Б. Да. И у нее тем не менее есть концептуалистское описание в его специфике. Можно сказать – да, более-менее удачная работа в этом ряду. С другой стороны, кто-то скажет, что здесь еще совершается некий внутренний жест, указание «на» или полемика «с» традицией автономности или особой значимости метафизического пространства работы как источника всех возможных интерпретаций этой работы.

М. То есть вот этого пространства «внутри картины».

Б. То есть на самом деле отличие позиции религиозных идеологов от философской позиции состоит в том, что они принципиальные редукционисты. Они обязательно приходят к тому, что все содержание интерпретируемых ими объектов сводится к содержанию их собственной профессиональной позиции и их профессионального горизонта. Они не признают автономию искусства. Для них искусство есть служанка.

М. Да. И вот в конце семидесятых годов, когда ко мне первый раз пришел Барабанов, тогда он был еще теологически настроен, и, когда он увидел эту работу «Палец», она вызвала у него жуткую агрессию. Он не мог понять, в чем дело, не смог артикулировать, что, собственно, перед ним такое, но именно эта работа побудила его к рассуждениям, причем чрезвычайно патетическим, о Христе, о каких-то сакральных пространствах и т.п. Хотя я представил ему «Палец» как просто эстетическую работу. Он не понял ее как эстетическую, но понял в ней какую-то угрозу и опасность. Хотя для меня она была банальна и в ряду других концептуальных работ.

Б. Да, да, да. Но здесь есть одна угроза, и надо с ней как-то разобраться. Получается, что этот жест, – это указание на пустоту метафизического пространства работы, причем не этой работы, а на пустоту метафизики вообще…

М. Да, вообще. И что в нее можно физически, банально внедриться… именно банально эстетическим способом.

Б. Нет, дело не в том, что мы в нее внедряемся. Это же жест! Жест, указывающий на пустоту. Это не значит, что мы тем самым как-то его прорыли и туда вошли, это жест, который указывает. Но тогда получается так, что этот жест имеет очень узкое, контекстуальное значение.

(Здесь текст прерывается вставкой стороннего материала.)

(** * Canvas MCP: the resilient access layer and the aggregation logic

    A shallow embedding of the TypeScript sources
    - [core/errors.ts]   (error classification),
    - [canvas/auth.ts]   (static and refreshable credentials),
    - [canvas/client.ts] (retry, backoff and Link-header pagination),
    - [mcp/mappers.ts]   (raw record normalisation),
    - [mcp/tools.ts]     (course recency keys, the course list, the
                          announcements, the upcoming-work merge),
    - [mcp/server.ts]    (the bearer check),
    - [core/env.ts], [index.ts] (from the environment to the client),
    - [core/timezone.ts] (the rendering of an offset),
    followed by the properties of these functions.

    Conventions.  A value the code may throw is a [JsError]; a function that
    may throw returns a [Result].  JavaScript numbers are modelled by
    [number] (exact rationals plus NaN and the two infinities; rounding of
    doubles is not modelled).  [undefined] and [null] of an optional field
    are both [None].  The host functions [Number], [Date.parse],
    [Date.now], [Math.random] and the network are inputs of the model. *)

From Stdlib Require Import ZArith QArith Qminmax Lia Lqa Bool Ascii String List.
From Stdlib Require Import Sorting.Sorted Sorting.Permutation.
From stdpp Require Import base option gmap.
Import ListNotations.

Open Scope string_scope.
Open Scope Z_scope.

(* ===================================================================== *)
(** ** JavaScript values used by the sources                              *)
(* ===================================================================== *)

Module Js.

(** A JavaScript number. *)
Inductive number : Type :=
| NaN
| NegInf
| Fin (q : Q)
| PosInf.

Definition ofZ (z : Z) : number := Fin (inject_Z z).

(** [Number.isNaN] / [Number.isFinite]. *)
Definition isNaN (x : number) : bool :=
  match x with NaN => true | _ => false end.

Definition isFinite (x : number) : bool :=
  match x with Fin _ => true | _ => false end.

(** Truthiness of a number: [0] and [NaN] are falsy. *)
Definition truthy (x : number) : bool :=
  match x with
  | NaN => false
  | Fin q => negb (Qeq_bool q 0)
  | _ => true
  end.

(** [x - y]. *)
Definition sub (x y : number) : number :=
  match x, y with
  | NaN, _ | _, NaN => NaN
  | PosInf, PosInf | NegInf, NegInf => NaN
  | PosInf, _ | _, NegInf => PosInf
  | NegInf, _ | _, PosInf => NegInf
  | Fin a, Fin b => Fin (a - b)
  end.

(** [x + y]. *)
Definition add (x y : number) : number :=
  match x, y with
  | NaN, _ | _, NaN => NaN
  | PosInf, NegInf | NegInf, PosInf => NaN
  | PosInf, _ | _, PosInf => PosInf
  | NegInf, _ | _, NegInf => NegInf
  | Fin a, Fin b => Fin (a + b)
  end.

(** [x * k] for a finite, strictly positive constant [k]. *)
Definition scale (x : number) (k : Q) : number :=
  match x with
  | Fin a => Fin (a * k)
  | other => other
  end.

(** [x > y], [x >= y] (false as soon as one side is NaN). *)
Definition gt (x y : number) : bool :=
  match x, y with
  | NaN, _ | _, NaN => false
  | PosInf, PosInf => false
  | PosInf, _ => true
  | _, PosInf => false
  | NegInf, _ => false
  | Fin _, NegInf => true
  | Fin a, Fin b => negb (Qle_bool a b)
  end.
(** From nonce 7: a handler that submits ends at 8, one whose simulation is
    rejected ends at 7, and an attempt alone that submits ends at 8. *)
Lemma nonce_monotonic_witness :
  (exists n', nonce (world (run_or (monitoring (ready_world 7 0.9%float))
                                   one_submission)) = num n' /\ 7 <= n') /\
  (exists n', nonce (world (run_or (monitoring (ready_world 7 0.9%float))
                                   one_rejection)) = num n' /\ 7 <= n') /\
  nonce (final (exec (executeFlashLoan sample_tx (10 ^ 17)) happy_oracle
                     (ready_world 7 0.9%float))) = num (7 + 1).
Proof.
  destruct nonce_monotonic as (Hrun & _ & _ & Hone).
  split; [ | split ].
  - apply (Hrun (monitoring (ready_world 7 0.9%float)) one_submission);
      [ apply monitoring_reachable; reflexivity
      | vm_compute; reflexivity
      | reflexivity ].
  - apply (Hrun (monitoring (ready_world 7 0.9%float)) one_rejection);
      [ apply monitoring_reachable; reflexivity
      | vm_compute; reflexivity
      | reflexivity ].
  - destruct (Hone sample_tx (10 ^ 17) happy_oracle (ready_world 7 0.9%float)
                7 eq_refl) as [Hsent _].
    apply (Hsent sample_bundle 101).
    + vm_compute. do 5 right. left. reflexivity.
    + reflexivity.
Defined.



(** ** Isolated runs are runs of the loop *)

Lemma replace_nth_middle {X : Type} (l1 l2 : list X) (x y : X) :
  replace_nth (List.length l1) y (l1 ++ x :: l2) = l1 ++ y :: l2.
Proof. induction l1 as [ | h l1 IH ]; cbn; [ | rewrite IH ]; reflexivity. Qed.

Lemma nth_error_middle {X : Type} (l1 l2 : list X) (x : X) :
  nth_error (l1 ++ x :: l2) (List.length l1) = Some x.
Proof. induction l1 as [ | h l1 IH ]; cbn; [ reflexivity | exact IH ]. Qed.

(** The isolated run of a program is the run of its task in the loop when
    nothing else is scheduled until it ends. *)
Lemma exec_is_an_uninterrupted_run (env : Oracle) (p : Prog unit) :
  forall (w : World) (l1 l2 : list Task) (tr : list Event) (hc : Z),
  exists k : nat,
    run (mkMachine (seg_world (seg p w))
                   (l1 ++ task_of (paused (seg p w)) :: l2)
                   (tr ++ seg_events (seg p w)) hc
                   (is_failed (paused (seg p w))))
        (repeat (Settle (List.length l1) env) k)
    = Some (mkMachine (final (exec p env w))
                      (l1 ++ task_of_outcome (outcome (exec p env w)) :: l2)
                      (tr ++ events (exec p env w)) hc
                      (is_threw (outcome (exec p env w)))).
Proof.
  induction p as [a | err | e k IH | k IH | v k IH | k IH | k IH | k IH
                  | l k IH]; intros w l1 l2 tr hc; cbn [seg exec].
  - exists 0%nat. reflexivity.
  - exists 0%nat. reflexivity.
  - destruct (IH (env e) w l1 l2 (tr ++ [Called e]) hc) as [n Hn].
    exists (S n). cbn [repeat run]. unfold step. cbn [exited paused is_failed pool task_of].
    rewrite nth_error_middle. cbn [world trace healthCheckCount seg_world seg_events].
    rewrite replace_nth_middle.
    rewrite Hn. cbn [emit outcome final events]. rewrite <- app_assoc.
    reflexivity.
  - apply IH.
  - apply IH.
  - apply IH.
  - apply IH.
  - apply IH.
  - destruct (IH w l1 l2 (tr ++ [Logged l]) hc) as [n Hn].
    exists n. cbn [seg_emit paused seg_world seg_events emit outcome final events].
    rewrite <- !app_assoc in Hn. exact Hn.
Qed.
(** * Hall-encoder position loop: decoder, PID regulator, step-response tuner

    A shallow embedding of [encoder_reader.py], [pid_controller.py] and
    [pid_tuning_guide.py] (the geared DC motor position loop for
    MicroPython), with the properties of the decoder, the regulator and the
    step-response metrics stated and proved over it.

    Conventions of the embedding:
    - Python [int] is [Z]; Python [float] is idealised as an exact rational
      [Q] (no rounding, no infinities, no NaN);
    - a method that mutates [self] is a function from the old object to the
      new one; a method that can raise returns an [outcome];
    - the clock ([utime.ticks_ms]) and the two hall pins are inputs of the
      methods that read them. *)

From Stdlib Require Import ZArith QArith Qabs List Bool Lia Lqa.
Import ListNotations.

Local Open Scope Z_scope.

(** ** The Python and MicroPython run time the sources rely on *)

Module Py.

(** The only exception the modelled code can raise: a true division
    ([/]) whose divisor is zero. *)
Inductive exn : Type := ZeroDivisionError.

Inductive outcome (A : Type) : Type :=
| Return (a : A)
| Raise (e : exn).
Arguments Return {A} a.
Arguments Raise {A} e.

Definition bind {A B} (m : outcome A) (k : A -> outcome B) : outcome B :=
  match m with
  | Return a => k a
  | Raise e => Raise e
  end.

Definition lt (x y : Q) : bool := (Qnum x * QDen y <? Qnum y * QDen x)%Z.
Definition gt (x y : Q) : bool := lt y x.
Definition ge (x y : Q) : bool := Qle_bool y x.
Definition le (x y : Q) : bool := Qle_bool x y.
(** Turn boolean facts into propositions. *)
Ltac bool_facts :=
  repeat match goal with
  | H : ceq _ _ = true |- _ => apply ceq_true in H; subst
  | H : ceq _ _ = false |- _ => apply ceq_false in H
  | H : bool_decide _ = true |- _ => apply bool_decide_eq_true in H
  | H : bool_decide _ = false |- _ => apply bool_decide_eq_false in H
  | H : _ && _ = true |- _ => apply andb_true_iff in H as [? ?]
  | H : _ || _ = false |- _ => apply orb_false_iff in H as [? ?]
  | H : negb _ = true |- _ => apply negb_true_iff in H
  | H : negb _ = false |- _ => apply negb_false_iff in H
  end.

Create HintDb vitis.
Create Rewrite HintDb vitis.
#[export] Hint Rewrite @length_app @length_map @length_drop @length_take : vitis.
#[export] Hint Resolve ord_range ceq_refl : vitis.
(** An anchored occurrence is a marker line, and conversely. *)
Lemma anchored_lines buf m i :
  marker_ok m ->
  anchored buf m i <->
  exists before b c after, SplitByte LF buf = before ++ (b ++ m ++ c) :: after
  /\ blank b /\ blank c /\ i = (length (lines_bytes before) + length b)%nat.
Proof.
  intros Hm. pose proof (marker_ok_no_lf _ Hm) as Hlf. split.
  - intros (a & b & c & d & -> & -> & Hb & Hc & Ha & Hd).
    destruct (lines_bytes_split a Ha) as (before & -> & Hsplit).
    destruct (SplitByte_rest d Hd) as [after Hafter].
    exists before, b, c, after. split_and!; try done.
    rewrite Hsplit, (app_assoc m), (app_assoc b), Hafter; [done|].
    apply blank_no_lf in Hb, Hc. set_solver.
  - intros (before & b & c & after & Hs & Hb & Hc & ->).
    pose proof (Join_SplitByte LF buf) as Hj. rewrite Hs in Hj.
    exists (lines_bytes before), b, c, (match after with [] => [] | _ => LF :: Join after [LF] end).
    split_and!; [|done|done|done|apply lines_bytes_cases|destruct after; eauto].
    rewrite <- Hj. clear Hj Hs. induction before as [|l before IH].
    + cbn [app lines_bytes mbind list_bind]. destruct after as [|x after].
      * cbn. by rewrite app_nil_r.
      * rewrite Join_cons, <- !app_assoc by done. done.
    + cbn [app]. rewrite Join_cons by (by destruct before). rewrite IH.
      unfold lines_bytes. cbn [mbind list_bind].
      by rewrite <- !app_assoc.
Qed.

Lemma find_lines buf m :
  marker_ok m ->
  match findLineAnchoredMarker buf m with
  | Some i =>
      exists before b c after, SplitByte LF buf = before ++ (b ++ m ++ c) :: after
      /\ blank b /\ blank c /\ i = (length (lines_bytes before) + length b)%nat
      /\ Forall (fun l => ~ marker_line m l) before
  | None => Forall (fun l => ~ marker_line m l) (SplitByte LF buf)
  end.
Proof.
  intros Hm. unfold findLineAnchoredMarker.
  destruct m as [|m0 m'] eqn:Em; [by destruct Hm|]. rewrite <- Em in *.
  pose proof (find_loop_spec buf m (S (length buf)) 0 Hm ltac:(lia) ltac:(lia) ltac:(lia)) as H.
  destruct (find_loop _ _ _ _) as [i|].
  - destruct H as [Hi Hlt]. apply (anchored_lines _ _ _ Hm) in Hi
      as (before & b & c & after & H1 & H2 & H3 & H4).
    exists before, b, c, after. split_and!; try done. apply Forall_forall.
    intros l Hl (b' & c' & -> & Hb' & Hc'). apply list_elem_of_split in Hl as (x & y & ->).
    apply (Hlt (length (lines_bytes x) + length b')%nat).
    + rewrite H4. unfold lines_bytes. rewrite bind_app. cbn [mbind list_bind].
      rewrite !length_app. destruct m; [done|]. simpl. lia.
    + apply (anchored_lines _ _ _ Hm). eexists x, b', c', _. split_and!; [|done|done|done].
      rewrite H1, <- app_assoc. done.
  - apply Forall_forall. intros l Hl (b & c & -> & Hb & Hc).
    apply list_elem_of_split in Hl as (x & y & Hs).
    apply (H (length (lines_bytes x) + length b)%nat).
    apply (anchored_lines _ _ _ Hm). by eexists x, b, c, _.
Qed.

Lemma find_first m s before b c after :
  marker_ok m -> SplitByte LF s = before ++ (b ++ m ++ c) :: after ->
  blank b -> blank c -> Forall (fun l => ~ marker_line m l) before ->
  findLineAnchoredMarker s m = Some (length (lines_bytes before) + length b)%nat.
Proof.
  intros Hm Hs Hb Hc Hf. pose proof (find_lines s m Hm) as H.
  destruct (findLineAnchoredMarker s m) as [i|].
  - destruct H as (before' & b' & c' & after' & Hs' & Hb' & Hc' & -> & Hf').
    rewrite Hs in Hs'.
    assert (before = before' /\ b ++ m ++ c = b' ++ m ++ c') as [-> E].
    { clear Hs. revert before' Hs' Hf'. induction Hf as [|l before Hl Hf IH];
        intros [|l' before'] Hs' Hf'; simpl in Hs'; injection Hs' as E1 E2.
      - done.
      - apply Forall_cons in Hf' as [Hf' _]. destruct Hf'. rewrite <- E1. by exists b, c.
      - destruct Hl. rewrite E1. by exists b', c'.
      - apply Forall_cons in Hf' as [_ Hf']. destruct (IH before' E2 Hf') as [-> ?].
        by subst. }
    do 2 f_equal. clear -Hm E Hb Hb'. revert b' E Hb'.
    apply blank_Forall in Hb. destruct Hm as [Hne Hm]. destruct m as [|x m]; [done|].
    apply Forall_cons in Hm as [[Hx _] _].
    induction Hb as [|y b Hy Hb IH]; intros [|z b'] E Hb'; simpl in *; try done.
    + injection E as -> _. apply blank_Forall, Forall_cons in Hb' as [? _]. congruence.
    + injection E as -> _. congruence.
    + injection E as -> E. f_equal. apply IH; [done|].
      apply blank_Forall, Forall_cons in Hb' as [_ Hb']. by apply blank_Forall.
  - rewrite Hs in H. apply Forall_app in H as [_ H]. apply Forall_cons in H as [H _].
    destruct H. by exists b, c.
Qed.

Lemma find_none m s :
  marker_ok m -> Forall (fun l => ~ marker_line m l) (SplitByte LF s) ->
  findLineAnchoredMarker s m = None.
Proof.
  intros Hm Hf. pose proof (find_lines s m Hm) as H.
  destruct (findLineAnchoredMarker s m) as [i|]; [|done].
  destruct H as (before & b & c & after & Hs & Hb & Hc & _ & _). rewrite Hs in Hf.
  apply Forall_app in Hf as [_ H]. apply Forall_cons in H as [H _].
  destruct H. by exists b, c.
Qed.

Lemma marker_line_occurs m l : marker_line m l -> occurs m l.
Proof. intros (b & c & -> & _). by exists b, c. Qed.

Lemma occurs_line m s l : l ∈ SplitByte LF s -> occurs m l -> occurs m s.
Proof.
  intros (x & y & Hs)%list_elem_of_split Ho. pose proof (Join_SplitByte LF s) as Hj.
  rewrite Hs in Hj. rewrite <- Hj. clear Hs Hj. induction x as [|l' x IH]; cbn [app].
  - destruct y as [|l' y]; [done|]. rewrite Join_cons by done. by apply occurs_app_l.
  - rewrite Join_cons by (by destruct x). by apply occurs_app_r, occurs_app_r.
Qed.

Lemma fresh_lines m s :
  ~ occurs m s -> Forall (fun l => ~ marker_line m l) (SplitByte LF s).
Proof.
  intros Hn. apply Forall_forall. intros l Hl Hml. apply Hn.
  by eapply occurs_line, marker_line_occurs.
Qed.

(** Every byte of a marker line is a blank or a byte of the marker. *)
Lemma marker_line_bytes m l c : marker_line m l -> c ∈ l -> is_hws c = true \/ c ∈ m.
Proof.
  intros (b & d & -> & Hb & Hd). apply blank_Forall in Hb, Hd.
  rewrite Forall_forall in Hb, Hd. rewrite !elem_of_app. naive_solver.
Qed.

(** ** Properties *)

(** [findLineAnchoredMarker] is the scan of the buffer line by line: it
    returns the offset of the marker in the first line that consists of the
    marker and blanks, and -1 when no line does.  A marker inside a longer line,
    such as the echoed instruction, is never reported and never hides a later
    one. *)
Theorem findLineAnchoredMarker_lines buf m :
  marker_ok m ->
  match findLineAnchoredMarker buf m with
  | Some i =>
      exists before b c after, SplitByte LF buf = before ++ (b ++ m ++ c) :: after
      /\ blank b /\ blank c /\ i = (length (lines_bytes before) + length b)%nat
      /\ Forall (fun l => ~ marker_line m l) before
  | None => Forall (fun l => ~ marker_line m l) (SplitByte LF buf)
  end.
Proof. exact (find_lines buf m). Qed.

М. Разумеется, здесь все дискурсивно, и слово «внедриться» – оно тоже дискурсивно в нашем с тобой контексте. Но есть механика жеста.

Б. Да, есть механика жеста… То есть возникает некоторое противоречие между достаточно универсальным значением этого жеста, указывающего на пустоту, амбивалентность, сомнительность любой метафизики по поводу искусства, по поводу эстетики и – а это достаточно универсальное соображение, – очень контекстуальным, исторически и социально, и идеологически, имея в виду, допустим, наш регион возможного подхода именно к такой интерпретации этой работы. Действительно, ссылка на Барабанова неслучайна. Люди его положения, его позиции – социальной, идеологической, религиозной, метафизической и т.д. – они обнаруживают себя как тот класс зрителей, который различает значение этого жеста и на него реагирует. Положительно или отрицательно – не имеет значения. Но они видят в этом достойный ответ искусства по отношению к любой идеологии, в том числе и религиозной. Ведь это реакция искусства на свое порабощение.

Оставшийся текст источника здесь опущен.